◆ **RECORDS PROVIDED**:
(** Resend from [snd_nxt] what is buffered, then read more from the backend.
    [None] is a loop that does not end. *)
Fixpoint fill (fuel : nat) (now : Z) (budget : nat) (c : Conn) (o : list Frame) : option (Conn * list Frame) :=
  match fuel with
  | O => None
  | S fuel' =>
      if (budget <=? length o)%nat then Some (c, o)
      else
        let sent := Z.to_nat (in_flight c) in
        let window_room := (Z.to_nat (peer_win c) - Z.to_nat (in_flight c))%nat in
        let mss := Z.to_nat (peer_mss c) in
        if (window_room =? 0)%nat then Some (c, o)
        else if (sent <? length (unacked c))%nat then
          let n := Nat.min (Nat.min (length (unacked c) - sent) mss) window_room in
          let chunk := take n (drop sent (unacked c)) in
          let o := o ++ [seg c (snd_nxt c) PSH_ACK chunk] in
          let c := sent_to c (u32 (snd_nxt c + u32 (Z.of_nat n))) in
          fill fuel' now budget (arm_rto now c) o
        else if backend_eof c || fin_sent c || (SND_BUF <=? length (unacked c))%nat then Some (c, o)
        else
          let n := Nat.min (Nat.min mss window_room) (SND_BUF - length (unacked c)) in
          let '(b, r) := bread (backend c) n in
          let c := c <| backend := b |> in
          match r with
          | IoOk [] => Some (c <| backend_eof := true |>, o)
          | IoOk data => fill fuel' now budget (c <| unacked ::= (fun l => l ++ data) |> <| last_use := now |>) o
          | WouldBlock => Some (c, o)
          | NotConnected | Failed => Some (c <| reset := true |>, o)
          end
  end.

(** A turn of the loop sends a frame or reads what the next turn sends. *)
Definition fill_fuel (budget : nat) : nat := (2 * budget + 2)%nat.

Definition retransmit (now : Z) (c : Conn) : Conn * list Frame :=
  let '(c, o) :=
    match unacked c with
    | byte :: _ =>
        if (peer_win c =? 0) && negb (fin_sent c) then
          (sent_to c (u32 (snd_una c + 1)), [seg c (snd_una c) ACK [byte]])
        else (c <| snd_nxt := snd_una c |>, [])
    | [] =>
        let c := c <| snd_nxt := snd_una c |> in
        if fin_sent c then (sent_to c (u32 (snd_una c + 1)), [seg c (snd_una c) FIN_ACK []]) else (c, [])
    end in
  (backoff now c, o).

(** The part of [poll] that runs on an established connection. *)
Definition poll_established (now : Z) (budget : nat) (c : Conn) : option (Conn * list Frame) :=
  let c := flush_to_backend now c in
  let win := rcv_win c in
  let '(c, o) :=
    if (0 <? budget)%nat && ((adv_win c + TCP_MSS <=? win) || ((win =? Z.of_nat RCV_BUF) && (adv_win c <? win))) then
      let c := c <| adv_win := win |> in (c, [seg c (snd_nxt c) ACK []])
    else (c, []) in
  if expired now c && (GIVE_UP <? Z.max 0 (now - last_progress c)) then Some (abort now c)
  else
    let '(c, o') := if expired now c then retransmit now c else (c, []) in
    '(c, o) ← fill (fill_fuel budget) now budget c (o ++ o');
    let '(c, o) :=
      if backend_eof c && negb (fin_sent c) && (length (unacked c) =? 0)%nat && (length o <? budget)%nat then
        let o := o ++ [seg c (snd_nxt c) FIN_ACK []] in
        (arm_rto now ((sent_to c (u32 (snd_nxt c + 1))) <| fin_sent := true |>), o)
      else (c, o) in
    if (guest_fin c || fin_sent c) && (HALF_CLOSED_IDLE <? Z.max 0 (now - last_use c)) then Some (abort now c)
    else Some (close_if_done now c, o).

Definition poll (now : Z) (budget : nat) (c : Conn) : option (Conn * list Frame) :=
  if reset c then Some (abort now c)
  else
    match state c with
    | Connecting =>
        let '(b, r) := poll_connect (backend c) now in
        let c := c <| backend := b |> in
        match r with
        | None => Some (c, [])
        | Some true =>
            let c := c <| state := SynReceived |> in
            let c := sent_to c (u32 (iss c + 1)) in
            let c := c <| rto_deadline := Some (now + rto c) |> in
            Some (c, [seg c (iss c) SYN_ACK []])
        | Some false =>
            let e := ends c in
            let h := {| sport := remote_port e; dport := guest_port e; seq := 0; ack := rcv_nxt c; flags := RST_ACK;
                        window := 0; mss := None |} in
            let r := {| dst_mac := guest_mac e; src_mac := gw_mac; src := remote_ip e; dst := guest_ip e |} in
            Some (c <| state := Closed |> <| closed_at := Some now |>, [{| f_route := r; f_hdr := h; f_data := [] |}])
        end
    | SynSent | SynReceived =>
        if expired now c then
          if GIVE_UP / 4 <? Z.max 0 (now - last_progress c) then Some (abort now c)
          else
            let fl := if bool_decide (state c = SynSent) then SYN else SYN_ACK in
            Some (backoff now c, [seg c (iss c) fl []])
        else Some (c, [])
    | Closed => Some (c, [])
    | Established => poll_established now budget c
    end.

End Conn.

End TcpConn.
--
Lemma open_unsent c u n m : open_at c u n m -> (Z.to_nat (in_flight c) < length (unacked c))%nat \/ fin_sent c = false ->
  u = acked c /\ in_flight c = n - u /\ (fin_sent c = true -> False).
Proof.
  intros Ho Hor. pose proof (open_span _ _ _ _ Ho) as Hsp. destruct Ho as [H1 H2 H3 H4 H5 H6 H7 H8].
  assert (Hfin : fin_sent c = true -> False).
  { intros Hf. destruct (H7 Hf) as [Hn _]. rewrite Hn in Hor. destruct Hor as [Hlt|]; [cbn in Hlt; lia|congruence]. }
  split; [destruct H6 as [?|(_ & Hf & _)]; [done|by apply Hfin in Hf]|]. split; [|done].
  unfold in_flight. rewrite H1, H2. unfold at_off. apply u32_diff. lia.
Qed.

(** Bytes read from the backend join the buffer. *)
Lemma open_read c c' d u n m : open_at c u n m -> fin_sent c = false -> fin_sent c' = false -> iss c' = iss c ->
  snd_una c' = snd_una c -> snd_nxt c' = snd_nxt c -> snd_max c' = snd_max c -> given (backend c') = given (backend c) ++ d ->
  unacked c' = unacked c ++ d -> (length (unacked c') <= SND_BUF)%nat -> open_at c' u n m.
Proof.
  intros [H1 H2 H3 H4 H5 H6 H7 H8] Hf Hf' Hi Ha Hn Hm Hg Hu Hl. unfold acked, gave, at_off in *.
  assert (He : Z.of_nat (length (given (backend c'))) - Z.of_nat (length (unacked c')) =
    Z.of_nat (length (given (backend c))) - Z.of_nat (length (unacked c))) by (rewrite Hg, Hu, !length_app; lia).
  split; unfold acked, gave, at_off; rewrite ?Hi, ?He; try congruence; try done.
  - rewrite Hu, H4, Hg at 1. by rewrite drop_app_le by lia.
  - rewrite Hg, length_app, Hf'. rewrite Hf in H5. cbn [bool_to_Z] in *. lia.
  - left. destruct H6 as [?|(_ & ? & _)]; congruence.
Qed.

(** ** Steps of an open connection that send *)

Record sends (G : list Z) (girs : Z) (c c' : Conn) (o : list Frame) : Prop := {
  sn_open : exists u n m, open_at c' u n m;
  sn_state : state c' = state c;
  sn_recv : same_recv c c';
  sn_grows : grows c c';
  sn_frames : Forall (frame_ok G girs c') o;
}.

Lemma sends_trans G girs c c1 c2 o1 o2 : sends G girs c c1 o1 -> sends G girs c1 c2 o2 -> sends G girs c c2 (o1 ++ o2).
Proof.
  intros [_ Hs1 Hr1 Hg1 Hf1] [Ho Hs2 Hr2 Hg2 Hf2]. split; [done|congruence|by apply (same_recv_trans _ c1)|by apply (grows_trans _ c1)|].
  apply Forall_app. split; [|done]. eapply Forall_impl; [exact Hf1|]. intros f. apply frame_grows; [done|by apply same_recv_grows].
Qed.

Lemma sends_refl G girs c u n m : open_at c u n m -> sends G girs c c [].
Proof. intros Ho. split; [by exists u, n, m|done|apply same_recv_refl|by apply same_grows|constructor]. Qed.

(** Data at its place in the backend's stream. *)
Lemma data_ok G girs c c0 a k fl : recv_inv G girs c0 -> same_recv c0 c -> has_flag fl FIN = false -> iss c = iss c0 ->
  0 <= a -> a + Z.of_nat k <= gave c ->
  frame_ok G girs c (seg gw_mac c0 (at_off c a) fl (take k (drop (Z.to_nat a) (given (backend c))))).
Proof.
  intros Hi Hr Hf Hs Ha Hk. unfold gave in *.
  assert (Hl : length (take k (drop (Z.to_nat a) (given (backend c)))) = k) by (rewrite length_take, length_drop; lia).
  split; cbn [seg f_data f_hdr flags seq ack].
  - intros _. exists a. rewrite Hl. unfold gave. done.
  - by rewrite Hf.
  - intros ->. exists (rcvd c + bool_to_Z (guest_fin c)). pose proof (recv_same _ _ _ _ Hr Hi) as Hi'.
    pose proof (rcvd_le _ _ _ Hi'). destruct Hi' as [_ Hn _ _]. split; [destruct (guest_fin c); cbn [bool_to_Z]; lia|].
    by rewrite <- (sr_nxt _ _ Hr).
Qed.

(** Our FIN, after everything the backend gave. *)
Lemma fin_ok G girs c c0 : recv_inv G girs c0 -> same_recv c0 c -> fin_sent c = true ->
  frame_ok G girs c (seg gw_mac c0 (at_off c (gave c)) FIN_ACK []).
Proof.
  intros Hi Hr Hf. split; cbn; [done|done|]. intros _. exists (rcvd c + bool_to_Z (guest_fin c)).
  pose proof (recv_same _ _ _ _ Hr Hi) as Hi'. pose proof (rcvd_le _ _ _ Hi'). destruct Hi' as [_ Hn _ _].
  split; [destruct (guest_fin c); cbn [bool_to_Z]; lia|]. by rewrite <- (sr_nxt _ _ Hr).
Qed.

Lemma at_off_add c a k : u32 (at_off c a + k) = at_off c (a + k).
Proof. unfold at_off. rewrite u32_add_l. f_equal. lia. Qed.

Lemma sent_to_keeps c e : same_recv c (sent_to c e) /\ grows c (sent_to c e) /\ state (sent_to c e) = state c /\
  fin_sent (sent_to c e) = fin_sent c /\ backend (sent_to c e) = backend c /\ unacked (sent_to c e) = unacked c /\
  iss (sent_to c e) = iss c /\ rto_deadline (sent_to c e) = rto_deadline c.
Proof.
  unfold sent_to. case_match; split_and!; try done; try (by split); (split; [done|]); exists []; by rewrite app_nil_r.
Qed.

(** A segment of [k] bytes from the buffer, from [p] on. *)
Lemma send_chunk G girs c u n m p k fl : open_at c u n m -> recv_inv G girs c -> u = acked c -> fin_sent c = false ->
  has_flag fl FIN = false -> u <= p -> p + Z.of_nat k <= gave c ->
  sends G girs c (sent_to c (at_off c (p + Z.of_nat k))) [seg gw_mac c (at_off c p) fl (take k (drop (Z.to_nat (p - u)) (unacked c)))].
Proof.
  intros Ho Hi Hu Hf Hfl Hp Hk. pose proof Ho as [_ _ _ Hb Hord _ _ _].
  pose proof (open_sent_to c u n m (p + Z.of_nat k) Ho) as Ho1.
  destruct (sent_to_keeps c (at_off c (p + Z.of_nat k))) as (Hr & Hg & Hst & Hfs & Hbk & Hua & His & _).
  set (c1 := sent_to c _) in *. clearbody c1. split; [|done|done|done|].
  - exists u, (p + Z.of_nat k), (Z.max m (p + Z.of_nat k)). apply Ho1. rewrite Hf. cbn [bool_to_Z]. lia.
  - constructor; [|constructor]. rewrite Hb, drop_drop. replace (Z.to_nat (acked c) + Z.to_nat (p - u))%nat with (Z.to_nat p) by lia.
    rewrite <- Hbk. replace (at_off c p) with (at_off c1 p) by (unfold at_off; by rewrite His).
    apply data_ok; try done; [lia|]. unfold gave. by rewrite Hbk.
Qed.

◆ **TASK REQUIREMENTS**: Show each line of the records above containing "girs".

◆ **RESULT OF THIS TASK**:
Record sends (G : list Z) (girs : Z) (c c' : Conn) (o : list Frame) : Prop := {
  sn_frames : Forall (frame_ok G girs c') o;
Lemma sends_trans G girs c c1 c2 o1 o2 : sends G girs c c1 o1 -> sends G girs c1 c2 o2 -> sends G girs c c2 (o1 ++ o2).
Lemma sends_refl G girs c u n m : open_at c u n m -> sends G girs c c [].
Lemma data_ok G girs c c0 a k fl : recv_inv G girs c0 -> same_recv c0 c -> has_flag fl FIN = false -> iss c = iss c0 ->
  frame_ok G girs c (seg gw_mac c0 (at_off c a) fl (take k (drop (Z.to_nat a) (given (backend c))))).
Lemma fin_ok G girs c c0 : recv_inv G girs c0 -> same_recv c0 c -> fin_sent c = true ->
  frame_ok G girs c (seg gw_mac c0 (at_off c (gave c)) FIN_ACK []).
Lemma send_chunk G girs c u n m p k fl : open_at c u n m -> recv_inv G girs c -> u = acked c -> fin_sent c = false ->
  sends G girs c (sent_to c (at_off c (p + Z.of_nat k))) [seg gw_mac c (at_off c p) fl (take k (drop (Z.to_nat (p - u)) (unacked c)))].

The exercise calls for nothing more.